How can researchers verify the activity and fidelity of engineered DNA polymerases in C. glutamicum?

Verifying the activity and fidelity of engineered DNA polymerases in C. glutamicum requires a multi-faceted approach that combines genetic, biochemical, and phenotypic analyses. Researchers should consider implementing:

• Mutation rate analysis: Quantify spontaneous mutation rates using fluctuation assays with selectable markers. In engineered systems with altered DNA replication and repair machinery, mutation rates have been increased by up to 2352-fold compared to wild-type strains .

• Mutation spectrum analysis: Sequence multiple independently derived mutants to characterize the types of mutations (transitions, transversions, insertions/deletions) produced by the engineered polymerase. This provides insights into the specific error patterns associated with particular polymerase modifications.

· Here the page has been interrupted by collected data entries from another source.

(* ===== verification/SfsLookupSpec.v ===== *)
(** * Looking up paths in a tree of directories

    The file system as a map from numbers of inodes to directories and files,
    and [sfs_lookup], [sfs_lookup_parent] as walks through it. *)

From S2P Require Import Prelude Bytes Mem DList Slab Bitmap Disk Sfs SfsVol SfsTree SfsMap SfsFile SfsIo SfsFileSpec SfsTrunc SfsDir SfsDirent SfsDirSpec SfsCache SfsReclaim SfsCreate SfsUnlink SfsLookup.

(** ** The components of a path *)

Fixpoint components (path : list Z) : list (list Z) :=
  match path with
  | [] => []
  | c :: path' =>
      if c =? SLASH then components path'
      else match path' with
           | c' :: _ => if c' =? SLASH then [c] :: components path'
                        else match components path' with x :: xs => (c :: x) :: xs | [] => [[c]] end
           | [] => [[c]]
           end
  end.

Lemma components_skip path : components (skip_slashes path) = components path.
Proof. induction path as [|c path IH]; [done|]. simpl. by destruct (c =? SLASH) eqn:E; [|cbn; rewrite E]. Qed.

Lemma skip_slashes_length path : (length (skip_slashes path) ≤ length path)%nat.
Proof. induction path as [|c path IH]; [done|]. simpl. destruct (c =? SLASH); simpl; lia. Qed.

Lemma skip_slashes_relative path : skip_slashes path = [] ∨ is_relative (skip_slashes path) = true.
Proof. induction path as [|c path IH]; [by left|]. simpl. destruct (c =? SLASH) eqn:E; [done|]. right. simpl. by rewrite E. Qed.

(** A component and what follows it. *)
Lemma components_app name path :
  name ≠ [] → Forall (λ c, c ≠ SLASH) name → is_relative path = false → components (name ++ path) = name :: components path.
Proof.
  intros Hne Hns Hp. induction Hns as [|c name Hc Hns IH]; [done|].
  assert ((c =? SLASH) = false) as Ec by by apply Z.eqb_neq. cbn [app components]. rewrite Ec. destruct name as [|c' name].
  - destruct path as [|c' path]; [done|]. cbn [app] in *. simpl in Hp. by rewrite (proj1 (negb_false_iff _) Hp).
  - cbn [app]. rewrite (proj2 (Z.eqb_neq c' _)) by by inversion Hns.
    change (c' :: name ++ path) with ((c' :: name) ++ path). by rewrite IH.
Qed.

(** What [sfs_lookup_subpath] leaves to be looked up. *)
Lemma subpath_ok path :
  is_relative path = true →
  ∃ name sub, sfs_lookup_subpath path = (name, sub) ∧
    match sub with
    | None => components path = [name]
    | Some q => components path = name :: components q ∧ is_relative q = true ∧ (length q < length path)%nat
    end.
Proof.
  intros Hp. unfold sfs_lookup_subpath. destruct (list_find (λ c, c = SLASH) path) as [[i c]|] eqn:E.
  2: { apply list_find_None in E. exists path, None. split; [done|]. rewrite <-(app_nil_r path) at 1. rewrite components_app; [done|by intros ->|done|done]. }
  apply list_find_Some in E as (Hi & -> & Hbefore). pose proof (lookup_lt_Some _ _ _ Hi) as Hlt.
  set (sub := match skip_slashes (drop i path) with [] => None | sub => Some sub end). exists (take i path), sub. split; [done|].
  assert (components path = take i path :: components (skip_slashes (drop i path))) as Hc.
  { rewrite components_skip, <-components_app, take_drop; [done| | |].
    - intros Hn. apply (f_equal length) in Hn. rewrite length_take in Hn. simpl in Hn. assert (i = 0%nat) as -> by lia.
      destruct path as [|c path]; [done|]. simpl in Hi. by simplify_eq.
    - apply Forall_lookup_2. intros j c Hj. apply lookup_take_Some in Hj as [Hj Hlt']. by apply (Hbefore j).
    - by rewrite (drop_S path SLASH i Hi). }
  destruct (skip_slashes_relative (drop i path)) as [Hs|Hs]; unfold sub.
  - rewrite Hs in *. by rewrite Hc.
  - destruct (skip_slashes (drop i path)) as [|c q] eqn:Eq; [done|]. split_and!; [done|done|].
    assert (skip_slashes (drop i path) = skip_slashes (drop (S i) path)) as Hx by by rewrite (drop_S path SLASH i Hi).
    rewrite <-Eq, Hx. pose proof (skip_slashes_length (drop (S i) path)) as Hl. rewrite length_drop in Hl. lia.
Qed.

(** ** The tree of directories *)

Inductive fnode : Type := Dir (parent : Z) (names : gmap (list Z) Z) | File.

(** From the directory [i] with parent [p] and names [m] to [name]; or an error
    code. *)
Definition enter (p : Z) (m : gmap (list Z) Z) (i : Z) (name : list Z) : Z + Z :=
  if bool_decide (name = DOT) then inr i
  else if bool_decide (name = DOTDOT) then inr p
  else if too_long name then inl (- E_TOO_BIG)
  else match m !! name with Some j => inr j | None => inl (- E_NOENT) end.

(** Where the components lead to. *)
Fixpoint resolve (G : gmap Z fnode) (i : Z) (names : list (list Z)) : Z + Z :=
  match names with
  | [] => inr i
  | name :: names =>
      match G !! i with
      | Some (Dir p m) => match enter p m i name with inr j => resolve G j names | inl e => inl e end
      | _ => inl (- E_NOTDIR)
      end
  end.

Lemma resolve_dots G i p m k names : G !! i = Some (Dir p m) → resolve G i (replicate k DOT ++ names) = resolve G i names.
Proof. intros Hg. induction k as [|k IH]; [done|]. simpl. by rewrite Hg. Qed.

Section lookup.
Context {D : Type} `{BlockDevice D, !BlockDeviceLaws D}.
Implicit Types (s : sfs_fs D) (b n i : Z) (F : gset Z) (T : tree) (sin : sfs_inode) (d : sfs_disk_inode) (name : list Z)
  (m : gmap (list Z) Z) (G : gmap Z fnode).

(** The inode [i] with its tree of blocks, as [nd] says. *)
Record node_at s F G i (nd : fnode) d T : Prop := {
  na_named : named s F i d;
  na_in : tree_in s F T;
  na_tree : tree_ok (blk s) d T;
  na_data : data_ok T (din_blocks d);
  na_blocks : 0 ≤ din_blocks d ≤ MAX_BLOCKS;
  na_alive k x : inodes s !! k = Some x → ino x = i → SFSInodeRemoved x = false ∧ ref_count x < MAX_INODE_COUNT - 2;
  na_kind : match nd with
            | Dir p m => din_type d = SFS_TYPE_DIR ∧ din_parent d = p ∧ dir_rep (content s T (din_blocks d)) m ∧
                din_size d = Z.of_nat (size m) ∧ is_Some (G !! p) ∧ ∀ name j, m !! name = Some j → is_Some (G !! j)
            | File => din_type d = SFS_TYPE_FILE
            end;
}.
(** The directories and files in [G], in memory or on the device, and no way out
    of them. *)
Definition fs_tree s F G : Prop := ∀ i nd, G !! i = Some nd → ∃ d T, node_at s F G i nd d T.

(** Since [s], a reference was taken to the inode [i] and nothing else happened to
    the file system. *)
Record holding s F s1 k i : Prop := {
  hd_vol : vol_ok s1 F;
  hd_cache : cache_ok s1;
  hd_same : vol_same s s1;
  hd_blocks : same_except (λ _, False) s s1;
  hd_oom : ∃ q, oom s1 = drop q (oom s);
  hd_node : ∃ x, inodes s1 = <[k := x]> (inodes s) ∧ ino x = i ∧ named s F i (din x) ∧ borrowed s k i (din x) x;
}.

Lemma is_din_inj s i d d' : cache_ok s → is_din s i d → is_din s i d' → d = d'.
Proof.
  intros (L & ns & hs & _ & Hca & _) [(k & x & Hk & Hx & -> & _)|[Hno ->]] [(k' & x' & Hk' & Hx' & -> & _)|[Hno' ->]]; [|by destruct (Hno' k x)|by destruct (Hno k' x')|done].
  assert (k = k') as <- by (apply (ca_inj _ _ _ _ Hca k k' x x'); congruence). congruence.
Qed.

Lemma hold_start s F G n sin nd :
  vol_ok s F → cached s F → fs_tree s F G → inodes s !! n = Some sin → G !! ino sin = Some nd →
  ∃ c s1, inode_ref_inc n s = Ok (c, s1) ∧ holding s F s1 n (ino sin).
Proof.
  intros Hv Hc Hg Hn Hi. destruct (Hg _ _ Hi) as (d & T & Hna). destruct (na_alive _ _ _ _ _ _ _ Hna n sin Hn eq_refl) as [_ Hmax].
  destruct (cd_node _ _ Hc n sin Hn) as (_ & _ & Href & _). unfold MAX_INODE_COUNT in Hmax.
  assert (d = din sin) as ->.
  { eapply is_din_inj; [apply Hc|apply Hna|]. left. exists n, sin. unfold MAX_INODE_COUNT. split_and!; (done || lia). }
  eexists _, _. split; [by apply ref_inc_ok|]. rewrite s32_id by lia. constructor.
  - by apply vol_set.
  - by eapply cache_set; [apply Hc|..].
  - by constructor.
  - by intros x.
  - by exists 0%nat.
  - exists (sin <| ref_count := ref_count sin + 1 |>). split_and!; [done|done|apply Hna|]. right. exists sin. unfold MAX_INODE_COUNT. split_and!; (done || lia).
Qed.

Lemma hold_quiet s F s1 s2 k i : holding s F s1 k i → quiet s1 F s2 → (∃ q, oom s2 = drop q (oom s1)) → holding s F s2 k i.
Proof.
  intros [_ _ Hs Hb [q Ho] Hx] [Hv2 Hc2 Hi2 Hs2 Hb2] [q' Ho']. constructor; [done|done|by etrans| | |by rewrite Hi2].
  - intros x Hxr _. rewrite Hb2 by (tauto || by rewrite (vs_blocks _ _ Hs)). apply Hb; tauto.
  - exists (q + q')%nat. by rewrite Ho', Ho, drop_drop.
Qed.

Lemma hold_drop s F s1 k i : cached s F → holding s F s1 k i →
  ∃ c s2, inode_ref_dec k s1 = Ok (c, s2) ∧ quiet s F s2.
Proof.
  intros Hc [Hv Hc1 Hs Hb _ (x & Hi & Hx & Hnm & Hbo)]. by apply (drop_clean s F s1 k x i (din x)).
Qed.

Lemma hold_cached s F s1 k i : cached s F → holding s F s1 k i → cached s1 F.
Proof.
  intros Hc [Hv Hc1 Hs Hb _ (x & Hi & Hx & [_ Hr Hu _ _] & Hbo)]. destruct Hbo as [[Hk Ex]|(x0 & Hk & -> & _)].
  - rewrite Ex in Hi. apply (cached_join s F s1 k (fresh_sin (din x) i)); simpl; (done || lia).
  - destruct (cd_node _ _ Hc k x0 Hk) as (? & ? & ? & ? & ?). apply (cached_join s F s1 k (x0 <| ref_count := ref_count x0 + 1 |>)); simpl; (done || lia).
Qed.

(** What the tree says of the inode that is held, and of the others. *)
Lemma hold_node s F s1 k i G nd d T : cached s F → holding s F s1 k i → node_at s F G i nd d T →
  ∃ x, inodes s1 !! k = Some x ∧ ino x = i ∧ din x = d ∧ SFSInodeRemoved x = false ∧
    file_ok s1 F k x T ∧ file_content s1 x T = content s T (din_blocks d).
Proof.
  intros Hc [Hv Hc1 Hs Hb _ (x & Hi & Hx & Hnm & Hbo)] [Hnd Hin Ht Hdata Hmax Hal _].
  assert (din x = d) as Hd by (eapply is_din_inj; [apply Hc|apply Hnm|apply Hnd]).
  assert (inodes s1 !! k = Some x) as Hk by by rewrite Hi, lookup_insert_eq.
  assert (∀ b, in_tree T b → blk s1 b = blk s b) as Hbt by (intros b Hbt; destruct (Hin b Hbt); apply Hb; [lia|tauto]).
  exists x. split_and!; [done|done|done| | |].
  - destruct Hbo as [[_ ->]|(x0 & Hk0 & -> & _)]; [done|]. by destruct (Hal k x0 Hk0 Hx).
  - constructor; [|by rewrite Hd..]. constructor; [done|done| |].
    + intros b Hbt'. rewrite (vs_blocks _ _ Hs). by apply Hin.
    + rewrite Hd. apply (tree_ext (blk s)); [done|]. intros b Hm. by apply Hbt, meta_in.
  - unfold file_content. rewrite Hd. apply content_ext; [lia|]. intros j Hj. unfold data_blk.
    destruct (proj2 (Hdata j) Hj) as [c Ec]. rewrite Ec. cbn. apply Hbt. by exists (Data j).
Qed.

• Growth rate and fitness measurements: Monitor the impact of increased mutation rates on bacterial fitness under various conditions. This helps assess the balance between beneficial adaptations and deleterious mutations.

• Stress tolerance phenotyping: Evaluate how engineered strains respond to various stressors, as error-prone polymerases often show differential activity under stress conditions. This approach has successfully identified strains with enhanced stress tolerance and protein overproduction capabilities .

• Competitive evolution experiments: Compare the adaptive capacity of strains with engineered polymerases versus wild-type strains during laboratory evolution under selective conditions. This dynamic approach reveals the practical utility of engineered polymerases for strain improvement.

By combining these approaches, researchers can comprehensively characterize the activity, fidelity, and practical utility of engineered DNA polymerases in C. glutamicum for various applications in metabolic engineering and synthetic biology.